» Exercise
Your answer should be the lines of the listing that contain the word "Hmade".

» Supplied records

Lemma any_emplace_from_cases σ (this : Z) t (args : ctor_args R)
    (made : E + V) :
  any_wf σ → is_Some (anys σ !! this) →
  (∀ σ1, any_reset copy_construct move_construct operator_new this σ
         = returned tt σ1 →
         construct_from construct copy_construct t args σ1 = Some made) →
  match any_emplace_from construct copy_construct move_construct
          operator_new this t args σ with
  | returned l σ' =>
      ∃ v, made = inr v ∧
           any_wf σ' ∧ any_contains σ' this t v ∧
           read_object t l σ' = Some v ∧
           any_others_kept [this] σ σ' ∧
           (any_empty σ this → destroyed σ' = destroyed σ) ∧
           (∀ t0 v0, any_contains σ this t0 v0 →
                     destroyed σ' = destroyed σ ++ [(t0, v0)])
  | threw x σ' =>
      any_wf σ' ∧ any_empty σ' this ∧ any_others_kept [this] σ σ' ∧
      (x = new_bad_alloc ∧ IsSmall t = false ∧
       operator_new (free_store σ') = None
       ∨ ∃ e, x = thrown_by_T e ∧ made = inl e) ∧
      (any_empty σ this → σ' = σ) ∧
      (∀ t0 v0, any_contains σ this t0 v0 →
                destroyed σ' = destroyed σ ++ [(t0, v0)])
  | terminated => False
  | undefined => False
  end.
Proof.
  intros Hwf Hlive Hargs. unfold any_emplace_from.
  destruct (any_reset_returns σ this Hwf Hlive)
    as (σ1 & Hreset & Hwf1 & Hempty1 & Hchg1 & Hsame & Hlog).
  rewrite Hreset. cbn [and_then].
  rewrite (any_create_from_made σ1 this t args made (Hargs σ1 Hreset)).
  assert (any_others_kept [this] σ σ1) as Hkept1.
  { apply (any_changes_kept σ σ1 this); [done | done |].
    by apply list_elem_of_singleton. }
  pose proof (any_create_cases σ1 this t made Hwf1 Hempty1)
    as Hcreate.
  destruct (ManagerImpl_Create operator_new t this made σ1)
    as [[] σ2 | x σ2 | |]; cbn [and_then]; [| | done | done].
  - destruct Hcreate
      as (v & Hmade & _ & Hwf3 & Hfull3 & Hchg3 & Hlog3 & _).
    destruct (any_contains_access _ this t v Hfull3)
      as (obj & l & Hobj & _ & Hacc & Hread & _).
    rewrite Hobj, Hacc.
    exists v. split; [done |]. split; [done |]. split; [done |].
    split; [done |]. split.
    { apply (any_others_kept_trans _ σ σ1); [done |].
      apply (any_changes_kept σ1 _ this); [done | done |].
      by apply list_elem_of_singleton. }
    split.
    + intros Hempty. by rewrite Hlog3, (Hsame Hempty).
    + intros t0 v0 Hfull. rewrite Hlog3. by apply (Hlog t0 v0).
  - destruct Hcreate as [-> Hwhy].
    split; [done |]. split; [done |]. split; [done |]. split.
    { destruct Hwhy as [(-> & Hsize & Hnew) | (e & -> & Hmade & _)];
        [by left | right; by exists e]. }
    split; [done |]. intros t0 v0 Hfull. by apply (Hlog t0 v0).
Qed.

Lemma any_emplace_cases σ (this : Z) t (args : R) :
  any_wf σ → is_Some (anys σ !! this) →
  match any_emplace construct copy_construct move_construct operator_new
          this t args σ with
  | returned l σ' =>
      ∃ v, construct t args = inr v ∧
           any_wf σ' ∧ any_contains σ' this t v ∧
           read_object t l σ' = Some v ∧
           any_others_kept [this] σ σ' ∧
           (any_empty σ this → destroyed σ' = destroyed σ) ∧
           (∀ t0 v0, any_contains σ this t0 v0 →
                     destroyed σ' = destroyed σ ++ [(t0, v0)])
  | threw x σ' =>
      any_wf σ' ∧ any_empty σ' this ∧ any_others_kept [this] σ σ' ∧
      (x = new_bad_alloc ∧ IsSmall t = false ∧
       operator_new (free_store σ') = None
       ∨ ∃ e, x = thrown_by_T e ∧ construct t args = inl e) ∧
      (any_empty σ this → σ' = σ) ∧
      (∀ t0 v0, any_contains σ this t0 v0 →
                destroyed σ' = destroyed σ ++ [(t0, v0)])
  | terminated => False
  | undefined => False
  end.
Proof.
  intros Hwf Hlive.
  exact (any_emplace_from_cases σ this t (args_values args)
           (construct t args) Hwf Hlive (λ _ _, eq_refl)).
Qed.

» Task response
      as (v & Hmade & _ & Hwf3 & Hfull3 & Hchg3 & Hlog3 & _).
    { destruct Hwhy as [(-> & Hsize & Hnew) | (e & -> & Hmade & _)];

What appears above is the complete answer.